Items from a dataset
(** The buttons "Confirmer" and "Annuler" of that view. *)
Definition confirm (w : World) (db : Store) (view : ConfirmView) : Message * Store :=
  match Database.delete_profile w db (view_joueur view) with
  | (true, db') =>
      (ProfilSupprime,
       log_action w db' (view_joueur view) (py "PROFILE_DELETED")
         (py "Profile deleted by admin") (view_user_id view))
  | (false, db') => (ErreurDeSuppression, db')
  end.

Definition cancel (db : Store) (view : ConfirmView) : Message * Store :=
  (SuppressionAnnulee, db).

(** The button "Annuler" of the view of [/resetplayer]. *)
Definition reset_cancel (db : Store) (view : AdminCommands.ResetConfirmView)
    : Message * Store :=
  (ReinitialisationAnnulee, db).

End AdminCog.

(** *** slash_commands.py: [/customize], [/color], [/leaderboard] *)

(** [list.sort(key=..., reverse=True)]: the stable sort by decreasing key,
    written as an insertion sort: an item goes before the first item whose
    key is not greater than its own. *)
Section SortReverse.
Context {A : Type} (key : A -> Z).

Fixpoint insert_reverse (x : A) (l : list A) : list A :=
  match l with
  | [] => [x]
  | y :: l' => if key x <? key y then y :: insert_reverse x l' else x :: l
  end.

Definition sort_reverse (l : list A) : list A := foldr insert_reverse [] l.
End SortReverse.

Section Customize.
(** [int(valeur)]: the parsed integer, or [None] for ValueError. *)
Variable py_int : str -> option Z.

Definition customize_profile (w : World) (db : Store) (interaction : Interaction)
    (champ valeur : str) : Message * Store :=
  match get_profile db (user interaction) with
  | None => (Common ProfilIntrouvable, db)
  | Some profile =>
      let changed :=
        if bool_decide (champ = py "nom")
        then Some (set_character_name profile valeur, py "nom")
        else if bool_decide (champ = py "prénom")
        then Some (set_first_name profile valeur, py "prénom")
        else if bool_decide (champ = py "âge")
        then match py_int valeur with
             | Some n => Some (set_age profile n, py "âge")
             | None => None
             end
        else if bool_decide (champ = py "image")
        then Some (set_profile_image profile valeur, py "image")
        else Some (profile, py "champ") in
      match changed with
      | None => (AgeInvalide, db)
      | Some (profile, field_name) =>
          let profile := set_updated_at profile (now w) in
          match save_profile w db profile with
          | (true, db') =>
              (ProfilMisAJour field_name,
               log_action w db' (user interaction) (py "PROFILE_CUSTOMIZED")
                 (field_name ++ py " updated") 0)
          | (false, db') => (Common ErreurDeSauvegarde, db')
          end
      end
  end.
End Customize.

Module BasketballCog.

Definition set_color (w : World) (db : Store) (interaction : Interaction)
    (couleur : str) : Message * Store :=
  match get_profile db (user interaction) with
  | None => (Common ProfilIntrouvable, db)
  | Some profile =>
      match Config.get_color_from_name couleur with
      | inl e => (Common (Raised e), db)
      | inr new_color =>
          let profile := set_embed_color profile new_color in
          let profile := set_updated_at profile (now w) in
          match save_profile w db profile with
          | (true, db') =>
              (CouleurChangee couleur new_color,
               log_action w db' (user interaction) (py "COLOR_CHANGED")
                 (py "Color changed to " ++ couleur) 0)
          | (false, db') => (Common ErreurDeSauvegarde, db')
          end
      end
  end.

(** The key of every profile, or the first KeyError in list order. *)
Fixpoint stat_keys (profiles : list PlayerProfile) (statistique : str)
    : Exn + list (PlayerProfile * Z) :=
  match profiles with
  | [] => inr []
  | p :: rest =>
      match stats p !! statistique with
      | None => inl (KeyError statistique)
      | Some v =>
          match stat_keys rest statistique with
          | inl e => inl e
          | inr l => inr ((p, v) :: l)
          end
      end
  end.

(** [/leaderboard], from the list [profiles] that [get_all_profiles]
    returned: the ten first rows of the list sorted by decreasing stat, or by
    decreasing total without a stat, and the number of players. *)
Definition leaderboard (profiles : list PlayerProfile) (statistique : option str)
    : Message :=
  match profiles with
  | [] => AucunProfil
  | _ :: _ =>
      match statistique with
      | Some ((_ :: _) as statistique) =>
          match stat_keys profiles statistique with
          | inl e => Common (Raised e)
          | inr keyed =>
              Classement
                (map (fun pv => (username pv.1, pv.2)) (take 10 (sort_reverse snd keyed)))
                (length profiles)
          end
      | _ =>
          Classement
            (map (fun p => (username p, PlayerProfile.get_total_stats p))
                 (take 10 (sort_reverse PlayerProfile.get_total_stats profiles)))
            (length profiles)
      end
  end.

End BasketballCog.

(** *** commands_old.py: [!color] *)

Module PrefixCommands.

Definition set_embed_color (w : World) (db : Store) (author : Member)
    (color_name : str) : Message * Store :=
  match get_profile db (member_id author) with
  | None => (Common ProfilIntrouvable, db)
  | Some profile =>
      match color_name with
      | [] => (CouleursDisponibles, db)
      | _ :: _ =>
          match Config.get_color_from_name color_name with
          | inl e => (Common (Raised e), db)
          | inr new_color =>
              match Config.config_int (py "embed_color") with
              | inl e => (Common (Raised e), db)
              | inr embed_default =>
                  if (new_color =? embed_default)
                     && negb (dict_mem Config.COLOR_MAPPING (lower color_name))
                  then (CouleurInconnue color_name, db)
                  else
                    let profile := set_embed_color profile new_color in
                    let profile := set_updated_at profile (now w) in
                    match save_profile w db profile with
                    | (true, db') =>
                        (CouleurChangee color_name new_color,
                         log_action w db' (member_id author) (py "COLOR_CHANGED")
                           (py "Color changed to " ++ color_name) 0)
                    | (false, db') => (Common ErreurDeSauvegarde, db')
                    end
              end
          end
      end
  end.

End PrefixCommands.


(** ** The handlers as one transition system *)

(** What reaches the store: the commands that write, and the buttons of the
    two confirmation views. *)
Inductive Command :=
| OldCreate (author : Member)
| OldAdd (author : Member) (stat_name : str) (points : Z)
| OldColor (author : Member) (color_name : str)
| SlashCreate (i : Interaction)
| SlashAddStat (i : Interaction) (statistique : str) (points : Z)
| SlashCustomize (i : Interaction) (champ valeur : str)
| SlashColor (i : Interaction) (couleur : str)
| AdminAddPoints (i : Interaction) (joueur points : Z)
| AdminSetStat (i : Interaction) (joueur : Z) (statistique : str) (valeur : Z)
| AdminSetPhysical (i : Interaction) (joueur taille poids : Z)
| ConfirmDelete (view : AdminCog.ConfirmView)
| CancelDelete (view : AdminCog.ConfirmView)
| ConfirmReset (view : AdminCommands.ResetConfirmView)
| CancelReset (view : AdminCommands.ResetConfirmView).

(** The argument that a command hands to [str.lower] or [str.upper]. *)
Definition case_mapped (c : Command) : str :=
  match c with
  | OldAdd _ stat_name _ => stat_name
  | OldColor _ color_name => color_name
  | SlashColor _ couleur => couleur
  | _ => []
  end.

# ASSIGNMENT
Each line above needs to be returned exactly as it is.

# TASK RESPONSE
(** The buttons "Confirmer" and "Annuler" of that view. *)
Definition confirm (w : World) (db : Store) (view : ConfirmView) : Message * Store :=
  match Database.delete_profile w db (view_joueur view) with
  | (true, db') =>
      (ProfilSupprime,
       log_action w db' (view_joueur view) (py "PROFILE_DELETED")
         (py "Profile deleted by admin") (view_user_id view))
  | (false, db') => (ErreurDeSuppression, db')
  end.

Definition cancel (db : Store) (view : ConfirmView) : Message * Store :=
  (SuppressionAnnulee, db).

(** The button "Annuler" of the view of [/resetplayer]. *)
Definition reset_cancel (db : Store) (view : AdminCommands.ResetConfirmView)
    : Message * Store :=
  (ReinitialisationAnnulee, db).

End AdminCog.

(** *** slash_commands.py: [/customize], [/color], [/leaderboard] *)

(** [list.sort(key=..., reverse=True)]: the stable sort by decreasing key,
    written as an insertion sort: an item goes before the first item whose
    key is not greater than its own. *)
Section SortReverse.
Context {A : Type} (key : A -> Z).

Fixpoint insert_reverse (x : A) (l : list A) : list A :=
  match l with
  | [] => [x]
  | y :: l' => if key x <? key y then y :: insert_reverse x l' else x :: l
  end.

Definition sort_reverse (l : list A) : list A := foldr insert_reverse [] l.
End SortReverse.

Section Customize.
(** [int(valeur)]: the parsed integer, or [None] for ValueError. *)
Variable py_int : str -> option Z.

Definition customize_profile (w : World) (db : Store) (interaction : Interaction)
    (champ valeur : str) : Message * Store :=
  match get_profile db (user interaction) with
  | None => (Common ProfilIntrouvable, db)
  | Some profile =>
      let changed :=
        if bool_decide (champ = py "nom")
        then Some (set_character_name profile valeur, py "nom")
        else if bool_decide (champ = py "prénom")
        then Some (set_first_name profile valeur, py "prénom")
        else if bool_decide (champ = py "âge")
        then match py_int valeur with
             | Some n => Some (set_age profile n, py "âge")
             | None => None
             end
        else if bool_decide (champ = py "image")
        then Some (set_profile_image profile valeur, py "image")
        else Some (profile, py "champ") in
      match changed with
      | None => (AgeInvalide, db)
      | Some (profile, field_name) =>
          let profile := set_updated_at profile (now w) in
          match save_profile w db profile with
          | (true, db') =>
              (ProfilMisAJour field_name,
               log_action w db' (user interaction) (py "PROFILE_CUSTOMIZED")
                 (field_name ++ py " updated") 0)
          | (false, db') => (Common ErreurDeSauvegarde, db')
          end
      end
  end.
End Customize.

Module BasketballCog.

Definition set_color (w : World) (db : Store) (interaction : Interaction)
    (couleur : str) : Message * Store :=
  match get_profile db (user interaction) with
  | None => (Common ProfilIntrouvable, db)
  | Some profile =>
      match Config.get_color_from_name couleur with
      | inl e => (Common (Raised e), db)
      | inr new_color =>
          let profile := set_embed_color profile new_color in
          let profile := set_updated_at profile (now w) in
          match save_profile w db profile with
          | (true, db') =>
              (CouleurChangee couleur new_color,
               log_action w db' (user interaction) (py "COLOR_CHANGED")
                 (py "Color changed to " ++ couleur) 0)
          | (false, db') => (Common ErreurDeSauvegarde, db')
          end
      end
  end.

(** The key of every profile, or the first KeyError in list order. *)
Fixpoint stat_keys (profiles : list PlayerProfile) (statistique : str)
    : Exn + list (PlayerProfile * Z) :=
  match profiles with
  | [] => inr []
  | p :: rest =>
      match stats p !! statistique with
      | None => inl (KeyError statistique)
      | Some v =>
          match stat_keys rest statistique with
          | inl e => inl e
          | inr l => inr ((p, v) :: l)
          end
      end
  end.

(** [/leaderboard], from the list [profiles] that [get_all_profiles]
    returned: the ten first rows of the list sorted by decreasing stat, or by
    decreasing total without a stat, and the number of players. *)
Definition leaderboard (profiles : list PlayerProfile) (statistique : option str)
    : Message :=
  match profiles with
  | [] => AucunProfil
  | _ :: _ =>
      match statistique with
      | Some ((_ :: _) as statistique) =>
          match stat_keys profiles statistique with
          | inl e => Common (Raised e)
          | inr keyed =>
              Classement
                (map (fun pv => (username pv.1, pv.2)) (take 10 (sort_reverse snd keyed)))
                (length profiles)
          end
      | _ =>
          Classement
            (map (fun p => (username p, PlayerProfile.get_total_stats p))
                 (take 10 (sort_reverse PlayerProfile.get_total_stats profiles)))
            (length profiles)
      end
  end.

End BasketballCog.

(** *** commands_old.py: [!color] *)

Module PrefixCommands.

Definition set_embed_color (w : World) (db : Store) (author : Member)
    (color_name : str) : Message * Store :=
  match get_profile db (member_id author) with
  | None => (Common ProfilIntrouvable, db)
  | Some profile =>
      match color_name with
      | [] => (CouleursDisponibles, db)
      | _ :: _ =>
          match Config.get_color_from_name color_name with
          | inl e => (Common (Raised e), db)
          | inr new_color =>
              match Config.config_int (py "embed_color") with
              | inl e => (Common (Raised e), db)
              | inr embed_default =>
                  if (new_color =? embed_default)
                     && negb (dict_mem Config.COLOR_MAPPING (lower color_name))
                  then (CouleurInconnue color_name, db)
                  else
                    let profile := set_embed_color profile new_color in
                    let profile := set_updated_at profile (now w) in
                    match save_profile w db profile with
                    | (true, db') =>
                        (CouleurChangee color_name new_color,
                         log_action w db' (member_id author) (py "COLOR_CHANGED")
                           (py "Color changed to " ++ color_name) 0)
                    | (false, db') => (Common ErreurDeSauvegarde, db')
                    end
              end
          end
      end
  end.

End PrefixCommands.


(** ** The handlers as one transition system *)

(** What reaches the store: the commands that write, and the buttons of the
    two confirmation views. *)
Inductive Command :=
| OldCreate (author : Member)
| OldAdd (author : Member) (stat_name : str) (points : Z)
| OldColor (author : Member) (color_name : str)
| SlashCreate (i : Interaction)
| SlashAddStat (i : Interaction) (statistique : str) (points : Z)
| SlashCustomize (i : Interaction) (champ valeur : str)
| SlashColor (i : Interaction) (couleur : str)
| AdminAddPoints (i : Interaction) (joueur points : Z)
| AdminSetStat (i : Interaction) (joueur : Z) (statistique : str) (valeur : Z)
| AdminSetPhysical (i : Interaction) (joueur taille poids : Z)
| ConfirmDelete (view : AdminCog.ConfirmView)
| CancelDelete (view : AdminCog.ConfirmView)
| ConfirmReset (view : AdminCommands.ResetConfirmView)
| CancelReset (view : AdminCommands.ResetConfirmView).

(** The argument that a command hands to [str.lower] or [str.upper]. *)
Definition case_mapped (c : Command) : str :=
  match c with
  | OldAdd _ stat_name _ => stat_name
  | OldColor _ color_name => color_name
  | SlashColor _ couleur => couleur
  | _ => []
  end.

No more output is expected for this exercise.